Southwest Airlines said on Thursday that delays in deliveries from Boeing (Southwest uses Boeing 737 planes) led to its cost-cutting measures, with a “loss of $231 million for the first quarter, worse than analysts expected, sending its share price down 10 percent in early trading,” according to the New York Times.

Southwest will cease operations at the following airports starting in August: Bellingham International Airport in Washington State, Cozumel International Airport, George Bush Intercontinental Airport in Houston, and Syracuse Hancock International Airport. It will also reduce flights at Hartsfield-Jackson Atlanta International Airport and Chicago O’Hare International Airport.

As Breitbart News reported this month, a Southwest Airlines Boeing 737-800 was forced to make an emergency landing “after an engine cowling blew off during take-off from Denver International Airport.” That was followed by another Boeing (757) facing critical failure when a nose wheel fell off the plane before takeoff.

According to the New York Times, Southwest said it expects to receive “20 new Boeing jets this year, down from the 46 it had previously anticipated.”

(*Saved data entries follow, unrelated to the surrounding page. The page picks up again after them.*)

(** C2: the claim fails on a notebook. The notebook of the scenario
    exists and has no ledger entry, and both tools refuse it with the
    notebook message, not the unread one. *)
Lemma unread_notebook_gets_notebook_error :
  os.path_exists Scenario.world (full_path Scenario.world "nb.ipynb") = true
  /\ Scenario.ledger !! full_path Scenario.world "nb.ipynb" = None
  /\ EditTool.validate_input Scenario.world "nb.ipynb" "foo" "baz" Scenario.ledger
     = (false, Some Msg.notebook)
  /\ @WriteTool.execute Scenario.plain_lib Scenario.world "nb.ipynb" "baz" Scenario.ledger
     = (WriteFailure Msg.notebook "nb.ipynb", Scenario.world, Scenario.ledger)
  /\ Msg.notebook <> Msg.unread.
Proof. repeat split; try (vm_compute; reflexivity). discriminate. Qed.

(** C3: the claim fails on a notebook. The notebook of the scenario has
    a ledger entry (5) older than its modification time (10), and both
    tools refuse it with the notebook message, not the stale one. *)
Lemma stale_notebook_gets_notebook_error :
  Scenario.ledger_nb !! full_path Scenario.world "nb.ipynb" = Some 5
  /\ os.getmtime Scenario.world (full_path Scenario.world "nb.ipynb") = Ok 10
  /\ EditTool.validate_input Scenario.world "nb.ipynb" "foo" "baz" Scenario.ledger_nb
     = (false, Some Msg.notebook)
  /\ @WriteTool.execute Scenario.plain_lib Scenario.world "nb.ipynb" "baz" Scenario.ledger_nb
     = (WriteFailure Msg.notebook "nb.ipynb", Scenario.world, Scenario.ledger_nb)
  /\ Msg.notebook <> Msg.stale.
Proof. repeat split; try (vm_compute; reflexivity). discriminate. Qed.

(** ** Writing *)

Section WriteFacts.
Context `{PyLib}.

(** A regular file that can be read and written, in a directory. *)
Lemma write_existing (w : World) (file_path text : string) (ledger : Ledger)
    (f : File) (read_timestamp : Z) :
  PyStr.endswith (full_path w file_path) ".ipynb" = false ->
  ledger !! full_path w file_path = Some read_timestamp ->
  read_timestamp <> 0 ->
  nodes w !! full_path w file_path = Some (RegularFile f) ->
  mtime f <= read_timestamp ->
  readable f = true -> writable f = true ->
  os.isdir w (EditTool.parent_or_dot (full_path w file_path)) = true ->
  WriteTool.execute w file_path text ledger
  = (WriteSuccess file_path text Update
       (if PyStr.truthy (PyStr.universal_newlines (content f))
        then unified_diff (PyStr.universal_newlines (content f)) text file_path
        else []),
     os.set_node w (full_path w file_path)
                 (RegularFile (os.written w (full_path w file_path) text)),
     <[full_path w file_path := clock w]> ledger).
Proof.
  intros Hnb Hled Hts Hnode Hm Hr Hw Hdir.
  unfold WriteTool.execute, WriteTool._read_file, WriteTool._write_file.
  unfold os.path_exists, os.getmtime, os.read_text, os.read_bytes, os.write_text.
  rewrite (makedirs_directory _ _ Hdir), Hnode, Hnb, Hled, Hr, Hw.
  destruct (Z.eqb_spec read_timestamp 0) as [|_]; [contradiction |].
  destruct (Z.gtb_spec (mtime f) read_timestamp) as [|_]; [lia |].
  unfold os.set_node. simpl. now rewrite lookup_insert_eq.
Qed.


End WriteFacts.


(** ** Editing *)

Section EditFacts.
Context `{PyLib}.

(** [get_snippet] raises only on an empty [old_str] in a non-empty
    text. *)
Lemma get_snippet_ok (initial_text old_str new_str : string) :
  old_str <> "" ->
  exists snippet start_line,
    EditTool.get_snippet initial_text old_str new_str = Ok (snippet, start_line).
Proof.
  intros Hold. unfold EditTool.get_snippet.
  destruct (String.eqb_spec old_str "") as [|_]; [contradiction |].
  rewrite andb_false_r.
  destruct (PyStr.find old_str initial_text); eauto.
Qed.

“The timing of the deliveries depends on the Federal Aviation Administration, which has capped Boeing’s production while it gets quality issues under control,” noted the outlet.

Bob Jordan, the airline’s chief executive, said in a statement that the “recent news from Boeing regarding further aircraft delivery delays presents significant challenges for both 2024 and 2025.”

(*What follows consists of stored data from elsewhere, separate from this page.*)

(** * pyqtdeploy_start.c: the bootstrap of a frozen Python application

    A shallow embedding of [src/pyqtdeploy/builder/lib/pyqtdeploy_start.c]
    and the properties of it that the specification states, followed by
    further properties of the code as a whole.

    The C file is one function, [pyqtdeploy_start], and its helper
    [append_strings].  The preprocessor selects one of three programs:
    Python 3 with a locale subsystem, Python 3 on Android (no usable
    locale: arguments are converted byte by byte, PEP 383), and Python 2
    (arguments stay byte strings).  Each is embedded below; the part they
    share (lines 187-232) is embedded once.

    Conventions.
    - A [char *] C string is a [string]: the bytes in memory from the
      pointer on.  Reading stops at the first NUL byte, or at the end of
      the [string], where the terminator sits.
    - A block of [wchar_t] obtained from [PyMem_Malloc] is a
      [list (option Z)]: [None] is a unit that has never been written
      ([PyMem_Malloc] does not clear memory).
    - The calls into the C library and into the Python runtime are not
      part of the file.  Their outcomes are read from a [World]; their
      effects are kept in a [State] together with the log of the calls.
      [Py_Initialize] returns: when it fails it ends the process and
      there is no return value to speak of.  [PyErr_Print] returns
      unless the exception pending is [SystemExit]: then it ends the
      process, and the call of the function ends as [Exited].
    - The locale in a [State] is the one the calls of [setlocale] made
      by this file have selected.  The runtime and the application it
      runs may select another; the runs do not follow them, so the
      properties about the locale are stated for the state in which the
      function returns early or starts the runtime.
    - [argc] is a [nat], the number of entries the caller passes in
      [argv].  An entry beyond the list reads as the empty string and a
      store beyond a block is dropped; C leaves both undefined, and the
      properties about argument vectors assume [length argv = argc].
      The store [argv[0] = py_main] of Python 2 is defined for every
      [argc], since the array ends with the entry [argv[argc]].
    - Plain [char] is signed on some targets and unsigned on others; the
      Android conversion compares a plain [char], so the target is a
      parameter ([ABI]). *)

From Stdlib Require Import ZArith Ascii String.
From stdpp Require Import base tactics list strings.

Local Open Scope Z_scope.

(** ** The C data the conversion works on *)

(** What the C implementation leaves to the target: whether plain [char]
    and [wchar_t] are signed.  [wchar_t] has 32 bits on every target
    Python 3 supports. *)
Record ABI := mkABI {
  plain_char_signed : bool;
  wchar_t_signed : bool
}.

(** ARM targets of Android (armeabi, arm64): both types are unsigned. *)
Definition abi_arm : ABI := mkABI false false.

(** x86 targets: both types are signed. *)
Definition abi_x86 : ABI := mkABI true true.

(** The byte held by a [char] object. *)
Definition byte_of (c : ascii) : Z := Z.of_N (N_of_ascii c).

(** The value of a [char] object holding the byte of [c]. *)
Definition char_value (abi : ABI) (c : ascii) : Z :=
  let b := byte_of c in
  if plain_char_signed abi && (128 <=? b) then b - 256 else b.

(** Conversion of an [int] to [wchar_t] on assignment. *)
Definition to_wchar_t (abi : ABI) (v : Z) : Z :=
  if wchar_t_signed abi
  then (v + 2 ^ 31) mod 2 ^ 32 - 2 ^ 31
  else v mod 2 ^ 32.

(** A block of [wchar_t] units. *)
Abbreviation wbuf := (list (option Z)).

(** [strlen]. *)
Fixpoint strlen (s : string) : nat :=
  match s with
  | EmptyString => O
  | String c rest => if byte_of c =? 0 then O else S (strlen rest)
  end.

(** The contents of a C string: the bytes up to its terminator. *)
Fixpoint c_str (s : string) : string :=
  match s with
  | EmptyString => EmptyString
  | String c rest =>
      if byte_of c =? 0 then EmptyString else String c (c_str rest)
  end.

(** The bytes of a string, as numbers. *)
Definition bytes (s : string) : list Z :=
  byte_of <$> list_ascii_of_string s.

(** A string without a NUL byte inside. *)
Definition nul_free (s : string) : Prop :=
  Forall (fun b => b <> 0) (bytes s).

(** Lines 158-161: the unit stored for one [char]. *)
Definition pep383_unit (abi : ABI) (ch : Z) : Z :=
  if ch <=? 0x7f then to_wchar_t abi ch else to_wchar_t abi (0xdc00 + ch).

(** Lines 156-162: [while ((ch = *arg++) != '\0') ...].  [arg] is the
    memory from the read pointer on, [w_arg] the index the write pointer
    has reached in the block [buf]. *)
Fixpoint pep383_loop (abi : ABI) (arg : string) (w_arg : nat) (buf : wbuf)
  : wbuf :=
  match arg with
  | EmptyString => buf
  | String c rest =>
      let ch := char_value abi c in
      if ch =? 0 then buf
      else pep383_loop abi rest (S w_arg)
             (<[w_arg := Some (pep383_unit abi ch)]> buf)
  end.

Southwest Airlines also said it will cut 2,000 jobs while limiting new hires.

According to Yahoo Finance, Boeing shares have been trending downward due to its disastrous quarter performance.

“Boeing stock slid 2.8% on Wednesday after the company reported losses that were narrower than fear, but still reported negative free cash flow of nearly $4 billion as a result of the 737 Max crisis that has shaken the aerospace giant,” it noted.